# WORK TO COMPLETE
Every line from the line containing "let? ch := on_db (UpdateChannel" through the final line of the data is to be printed exactly; no other line is to appear.

# MATERIALS PROVIDED
(** *** Messaging *)
Definition callSendMessage (a : args) : K reply :=
  let to := getString a "to" EmptyString in
  text_param a "body" (fun body =>
    let? msg := on_db (Messaging.SendMessage agentName to body
      (mkSendOptions (getString a "subject" EmptyString) (getInt a "priority" 5) (raw_of (getString a "metadata" EmptyString))
         (positive (getInt a "channel_id" 0)) None (positive (getInt a "reply_to" 0)) (attachment_hashes a))) in
    reply_with [("message_id", FInt (Msg_ID msg)); ("conversation_id", FInt (Msg_ConversationID msg)); ("status", FStatus (Status msg))]).
Definition inbox_args (a : args) : ReadOptions :=
  mkReadOptions (status_filter (getString a "status_filter" EmptyString)) (getString a "from_agent" EmptyString) None (getInt a "min_priority" 0)
    (getInt a "limit" 50) 0 None None (getBool a "include_read" false) (getBool a "mark_read" false).
Definition page_answer (p : PaginatedMessages) (l : list EnrichedMessage) : answer :=
  [("messages", FMessages l); ("count", FInt (Z.of_nat (length l))); ("total", FInt (pm_Total p)); ("offset", FInt (pm_Offset p)); ("limit", FInt (pm_Limit p))].
Definition callReadInbox (a : args) : K reply :=
  let? page := on_db (ReadInbox agentName (inbox_args a)) in
  let? l := enrich (pm_Messages page) in
  reply_with (page_answer page l).
Definition callClaimMessages (a : args) : K reply :=
  let? messages := on_db (ClaimMessages agentName (getInt a "limit" 10)) in
  let? l := enrich messages in
  reply_with [("messages", FMessages l); ("count", FInt (Z.of_nat (length l)))].
Definition callMarkDone (a : args) : K reply :=
  id_param a "message_id" (fun messageID =>
    let status := getString a "status" "done" in
    let? _ := (if String.eqb status "done" then on_db (Messaging.MarkDone messageID agentName)
               else if String.eqb status "failed" then on_db (Messaging.MarkFailed messageID agentName (getString a "reason" EmptyString))
               else Ret (Err BStatusChoice)) in
    reply_with [("message_id", FInt messageID); ("status", FStr status)]).
Definition unified_args (a : args) : UnifiedOptions :=
  mkUnifiedOptions (getString a "query" EmptyString) (getString a "search_mode" "auto") (getInt a "limit" 10) None (getString a "from_agent" EmptyString)
    (getInt a "min_priority" 0) None None (getFloat a "min_similarity" f64_zero).
Definition scored_field (key : string) (x : spec_float) : answer := if f64_lt f64_zero x then [(key, FFloat x)] else [].
Definition result_map (r : SearchResult) (m : EnrichedMessage) : answer :=
  [("message", FMessage m); ("match_type", FStr (MatchType r))] ++ scored_field "similarity_score" (SimilarityScore r) ++ scored_field "relevance_score" (RelevanceScore r).
Definition fulltext_args (a : args) : SearchOptions :=
  mkSearchOptions (getString a "from_agent" EmptyString) EmptyString None (getInt a "min_priority" 0) (status_filter (getString a "status" EmptyString))
    (getInt a "limit" 20) 0 None None EmptyString [] [] [] [].
Definition callSearchMessages (a : args) : K reply :=
  if searchService svc then
    let? resp := on_db (Search.Search HasSemanticSearch agentName (unified_args a)) in
    let? l := enrich (sres_Message <$> Results resp) in
    reply_with ([("results", FMaps (zip_with result_map (Results resp) l)); ("count", FInt (TotalResults resp)); ("search_mode", FStr (SearchMode resp))] ++
                if str_empty (Warning resp) then [] else [("warning", FStr (Warning resp))])
  else
    let? page := on_db (SearchMessages agentName (getString a "query" EmptyString) (fulltext_args a)) in
    let? l := enrich (pm_Messages page) in
    reply_with (page_answer page l ++ [("search_mode", FStr "fulltext")]).

(** internal/agents: service.go, store.go. *)
Definition SearchAgentsByCapability (query : string) : M (list Agent) :=
  active_by_name (fun a => sql_like ("%" +:+ query +:+ "%") (capabilities_text (Capabilities a))).
Definition DiscoverAgents (query : string) : M (list Agent) := if str_empty query then ListActiveAgents else SearchAgentsByCapability query.
Definition agent_map (a : Agent) : answer :=
  [("name", FStr (Agent_Name a)); ("display_name", FStr (DisplayName a)); ("type", FStr (Agent_Type a)); ("capabilities", FRaw (Capabilities a)); ("status", FStr (Agent_Status a))].
Definition callDiscoverAgents (a : args) : K reply :=
  let? agentsList := on_db (DiscoverAgents (getString a "query" EmptyString)) in
  let result := agent_map <$> filter (fun a => Agent_Name a <> "system") agentsList in
  reply_with [("agents", FMaps result); ("count", FInt (Z.of_nat (length result)))].

(** *** Channels *)
Definition channel_unavailable : string := "channel service".
Definition create_args (a : args) (name : string) : CreateChannelRequest :=
  mkCreateChannelRequest name (getString a "description" EmptyString) (getString a "topic" EmptyString) (channel_type_of (getString a "type" "standard"))
    (getBool a "is_private" false) false agentName.
Definition channel_map (ch : Channel) : answer :=
  [("name", FStr (Ch_Name ch)); ("description", FStr (Ch_Description ch)); ("topic", FStr (Ch_Topic ch)); ("type", FType (Ch_Type ch));
   ("is_private", FBool (IsPrivate ch)); ("created_by", FStr (Ch_CreatedBy ch))].
Definition callCreateChannel (a : args) : K reply :=
  text_param a "name" (fun name =>
    needs (channelService svc) channel_unavailable (
      let? ch := on_db (Channels.CreateChannel (create_args a name)) in
      reply_with (("channel_id", FInt (Ch_ID ch)) :: channel_map ch))).
Definition callJoinChannel (a : args) : K reply :=
  needs (channelService svc) channel_unavailable (
    let? channelID := resolveChannelID a in
    let? _ := on_db (Channels.JoinChannel channelID agentName) in
    reply_with [("channel_id", FInt channelID); ("status", FStr "joined")]).
Definition callLeaveChannel (a : args) : K reply :=
  needs (channelService svc) channel_unavailable (
    let? channelID := resolveChannelID a in
    let? _ := on_db (Channels.LeaveChannel channelID agentName) in
    reply_with [("channel_id", FInt channelID); ("status", FStr "left")]).
Definition callListChannels (a : args) : K reply :=
  needs (channelService svc) channel_unavailable (
    let? chList := on_db (Channels.ListChannels agentName) in
    reply_with [("channels", FMaps ((fun c => ("id", FInt (Ch_ID (cc_Channel c))) :: channel_map (cc_Channel c) ++ [("member_count", FInt (MemberCount c))]) <$> chList));
                ("count", FInt (Z.of_nat (length chList)))]).
Definition callInviteToChannel (a : args) : K reply :=
  needs (channelService svc) channel_unavailable (
    let? channelID := resolveChannelID a in
    text_param a "agent_name" (fun targetAgent =>
      let? _ := on_db (InviteToChannel channelID targetAgent agentName) in
      reply_with [("channel_id", FInt channelID); ("agent_name", FStr targetAgent); ("status", FStr "invited")])).
Definition callKickFromChannel (a : args) : K reply :=
  needs (channelService svc) channel_unavailable (
    let? channelID := resolveChannelID a in
    text_param a "agent_name" (fun targetAgent =>
      let? _ := on_db (KickFromChannel channelID targetAgent agentName) in
      reply_with [("channel_id", FInt channelID); ("agent_name", FStr targetAgent); ("status", FStr "kicked")])).
Definition has_metadata (r : rawjson) : bool := match r with RawEmpty => false | _ => true end.
Definition channel_message_map (m : EnrichedMessage) : answer :=
  let msg := en_Message m in
  [("id", FInt (Msg_ID msg)); ("from", FStr (FromAgent msg)); ("body", FStr (Schema.Body msg)); ("priority", FInt (Priority msg)); ("status", FStatus (Status msg));
   ("created_at", FTime (Msg_CreatedAt msg)); ("attachments", FAttachments (Attachments m))] ++
  if has_metadata (Metadata msg) then [("metadata", FRaw (Metadata msg))] else [].
Definition callGetChannelMessages (a : args) : K reply :=
  needs (channelService svc) channel_unavailable (
    let? channelID := resolveChannelID a in
    let? isMember := on_db (IsMember channelID agentName) in
    if negb isMember then Ret (Err BNotMember)
    else
      let limit := getInt a "limit" 50 in
      let limit := if 200 <? limit then 200 else limit in
      let? page := on_db (GetChannelMessages channelID limit (getInt a "offset" 0)) in
      let? l := enrich (pm_Messages page) in
      reply_with [("channel_id", FInt channelID); ("messages", FMaps (channel_message_map <$> l)); ("count", FInt (Z.of_nat (length l)));
                  ("total", FInt (pm_Total page)); ("offset", FInt (pm_Offset page)); ("limit", FInt (pm_Limit page))]).
(** Only a [float64] is taken. *)
Definition float_reply_to (a : args) : option Z := match a !! "reply_to" with Some (VFloat x) => Some (int_of_float x) | _ => None end.
Definition callSendChannelMessage (a : args) : K reply :=
  needs (channelService svc) channel_unavailable (
    let? channelID := resolveChannelID a in
    text_param a "body" (fun body =>
      let? messages := on_db (BroadcastMessage channelID agentName body (getInt a "priority" 5) (raw_of (getString a "metadata" EmptyString)) (float_reply_to a)
                                (attachment_hashes a)) in
      reply_with [("channel_id", FInt channelID); ("message_id", FInt (match messages with m :: _ => Msg_ID m | [] => 0 end)); ("status", FStr "sent")])).
Definition callUpdateChannel (a : args) : K reply :=
  needs (channelService svc) channel_unavailable (
    let? channelID := resolveChannelID a in
    let? ch := on_db (UpdateChannel channelID (a !! "description" ≫= as_text) (a !! "topic" ≫= as_text) agentName) in
    reply_with [("channel_id", FInt (Ch_ID ch)); ("name", FStr (Ch_Name ch)); ("description", FStr (Ch_Description ch)); ("topic", FStr (Ch_Topic ch))]).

# REPLY
    let? ch := on_db (UpdateChannel channelID (a !! "description" ≫= as_text) (a !! "topic" ≫= as_text) agentName) in
    reply_with [("channel_id", FInt (Ch_ID ch)); ("name", FStr (Ch_Name ch)); ("description", FStr (Ch_Description ch)); ("topic", FStr (Ch_Topic ch))]).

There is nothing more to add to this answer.